INFORMATION PROVIDED section start

(** X13.  The windows are fixed, they do not slide.  A client that
    sends its full quota of 100 requests at the end of one window and 100
    more at the start of the next is never refused: the limiter lets all
    200 pass, however close the two bursts are. *)
Theorem full_quota_on_each_side_of_a_boundary {DB : Type}
  {codec : Codec} (helmetHeaders : list (string * string))
  (customersRouter analyticsRouter : Ctx -> DB -> DB * Outcome) (d : DB)
  (r : Request) (t1 t2 : Z) :
  (0 <= t1)%Z ->
  (window t1 < window t2)%Z ->
  reachesLimiter helmetHeaders r = true ->
  let outs := run helmetHeaders customersRouter analyticsRouter (boot d) (twoBursts r t1 t2) in
  length outs = 200 /\
  Forall (fun out => (RateLimiter, Passed) ∈ trace out) outs.
Proof.
  intros H0 Hw Hr outs. subst outs.
  assert (Ht : (t1 <= t2)%Z).
  { destruct (Z.le_gt_cases t1 t2) as [H|H]; [exact H|].
    pose proof (window_mono t2 t1 ltac:(lia)). lia. }
  assert (Hlen : length (run helmetHeaders customersRouter analyticsRouter (boot d)
                           (twoBursts r t1 t2)) = 200).
  { rewrite run_length. unfold twoBursts. by rewrite length_app, !length_replicate. }
  split; [exact Hlen|].
  apply Forall_lookup_2. intros i out Hi.
  pose proof (lookup_lt_Some _ _ _ Hi) as Hlt. rewrite Hlen in Hlt.
  assert (Hup : upToDate helmetHeaders (boot d) [] 0).
  { repeat split; try done. }
  pose proof (chronological_bursts 0 t1 t2 r 100 100 H0 Ht) as Hchr.
  fold (twoBursts r t1 t2) in Hchr.
  destruct (decide (i < 100)) as [Hi1|Hi2].
  - assert (Ha : twoBursts r t1 t2 !! i = Some (t1, r)).
    { unfold twoBursts. rewrite lookup_app_l by (rewrite length_replicate; lia).
      by apply lookup_replicate_2. }
    destruct (run_verdicts helmetHeaders customersRouter analyticsRouter _ _ _ _
                Hup Hchr i t1 r Ha Hr) as (out' & Ho & Hpass & _).
    rewrite Hi in Ho. injection Ho as <-. apply Hpass. cbn [List.app].
    etrans; [apply hitsInWindow_le|]. rewrite length_take. lia.
  - assert (Ha : twoBursts r t1 t2 !! i = Some (t2, r)).
    { unfold twoBursts. rewrite lookup_app_r by (rewrite length_replicate; lia).
      apply lookup_replicate_2. rewrite length_replicate. lia. }
    destruct (run_verdicts helmetHeaders customersRouter analyticsRouter _ _ _ _
                Hup Hchr i t2 r Ha Hr) as (out' & Ho & Hpass & _).
    rewrite Hi in Ho. injection Ho as <-. apply Hpass. cbn [List.app].
    unfold twoBursts. rewrite take_app, hitsInWindow_app.
    rewrite (hitsInWindow_earlier _ _ _ (take (S i) (replicate 100 (t1, r))) t1);
      [|apply Forall_take, Forall_replicate; cbn; lia|exact Hw].
    etrans; [apply hitsInWindow_le|]. rewrite length_take, !length_replicate. lia.
Qed.

(** ** Start-up and the [.env] file *)

(** What a start does depends on the environment through [PORT] and
    [MONGO_URI] only. *)
Lemma run_same (e1 f1 e2 f2 : gmap string string) (events : list Startup.Event) :
  Dotenv.config e1 f1 !! "PORT" = Dotenv.config e2 f2 !! "PORT" ->
  Dotenv.config e1 f1 !! "MONGO_URI" = Dotenv.config e2 f2 !! "MONGO_URI" ->
  let p := Startup.run e1 f1 events in
  let q := Startup.run e2 f2 events in
  Startup.connects p = Startup.connects q /\
  Startup.listening p = Startup.listening q /\
  Startup.stdout p = Startup.stdout q /\
  Startup.state p = Startup.state q.
Proof.
  intros Hport Huri p q. subst p q.
  assert (HP : Startup.PORT (Dotenv.config e1 f1) = Startup.PORT (Dotenv.config e2 f2))
    by (unfold Startup.PORT; by rewrite Hport).
  induction events as [|e events IH] using rev_ind.
  - unfold Startup.run. cbn [fold_left].
    destruct (Dotenv.config e2 f2 !! "MONGO_URI") as [u|] eqn:H2.
    + rewrite (main_connected e1 f1 u Huri), (main_connected e2 f2 u H2), HP.
      unfold Startup.app_listen, Startup.listen, Startup.throw.
      repeat case_match; by repeat split.
    + unfold Startup.main, Startup.mongoose_connect. cbn [Startup.env].
      rewrite Huri, H2. by repeat split.
  - rewrite !run_snoc. destruct IH as (H1 & H2 & H3 & H4).
    unfold Startup.whenRunning. rewrite H4.
    destruct (Startup.state (Startup.run e2 f2 events)) eqn:Hs;
      [|repeat split; try done; by rewrite H4, Hs..].
    destruct (run_keeps e1 f1 events) as (He1 & _).
    destruct (run_keeps e2 f2 events) as (He2 & _).
    rewrite env_main in He1, He2.
    destruct e; cbn [Startup.deliver Startup.call0 Startup.onConnect Startup.onListen
                       Startup.console_log Startup.connects Startup.listening
                       Startup.stdout Startup.state];
      rewrite ?He1, ?He2, ?HP, H3; repeat split; try done; by rewrite H4, Hs.
Qed.

(** X15.  The [.env] file never overrides the environment of the
    process.  When the environment defines [PORT] and [MONGO_URI], be it
    as empty strings, the file changes nothing of what the process does:
    the connection string, the port and the console are those of a start
    without the file. *)
Theorem dotenv_never_overrides (environment file : gmap string string)
  (events : list Startup.Event) :
  is_Some (environment !! "PORT") ->
  is_Some (environment !! "MONGO_URI") ->
  let p := Startup.run environment file events in
  let q := Startup.run environment ∅ events in
  Startup.connects p = Startup.connects q /\
  Startup.listening p = Startup.listening q /\
  Startup.stdout p = Startup.stdout q.
Proof.
  intros [port Hport] [uri Huri] p q. subst p q.
  destruct (run_same environment file environment ∅ events) as (H1 & H2 & H3 & _).
  - unfold Dotenv.config. by rewrite !(lookup_union_Some_l _ _ _ _ Hport).
  - unfold Dotenv.config. by rewrite !(lookup_union_Some_l _ _ _ _ Huri).
  - by repeat split.
Qed.

(** ** Mount points *)

(** What a mount point removes is the start of the URL. *)
Lemma removed_is_prefix (mnt u removed : string) :
  matchMount mnt (pathname u) = Some removed -> exists rest, u = removed ++ rest.
Proof.
  assert (Hsub : forall k, exists rest, u = substring 0 k (pathname u) ++ rest).
  { intros k. destruct (before_split "?" u) as [q Hq]. fold (pathname u) in Hq.
    exists (slice k (pathname u) ++ q).
    by rewrite <- string_app_assoc, substring_slice. }
  unfold matchMount. intros H.
  destruct (String.eqb mnt "/"); [injection H as <-; by exists u|].
  destruct (startsWith _ _); [|discriminate].
  repeat case_match; try discriminate; injection H as <-; apply Hsub.
Qed.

INFORMATION PROVIDED section end

EXERCISE >>
From the records above, give again exactly the lines running from the line with "(customersRouter analyticsRouter : Ctx" to the line with "apply Forall_lookup_2. intros i out Hi.", inclusive.

RESPONSE AREA >>
  (customersRouter analyticsRouter : Ctx -> DB -> DB * Outcome) (d : DB)
  (r : Request) (t1 t2 : Z) :
  (0 <= t1)%Z ->
  (window t1 < window t2)%Z ->
  reachesLimiter helmetHeaders r = true ->
  let outs := run helmetHeaders customersRouter analyticsRouter (boot d) (twoBursts r t1 t2) in
  length outs = 200 /\
  Forall (fun out => (RateLimiter, Passed) ∈ trace out) outs.
Proof.
  intros H0 Hw Hr outs. subst outs.
  assert (Ht : (t1 <= t2)%Z).
  { destruct (Z.le_gt_cases t1 t2) as [H|H]; [exact H|].
    pose proof (window_mono t2 t1 ltac:(lia)). lia. }
  assert (Hlen : length (run helmetHeaders customersRouter analyticsRouter (boot d)
                           (twoBursts r t1 t2)) = 200).
  { rewrite run_length. unfold twoBursts. by rewrite length_app, !length_replicate. }
  split; [exact Hlen|].
  apply Forall_lookup_2. intros i out Hi.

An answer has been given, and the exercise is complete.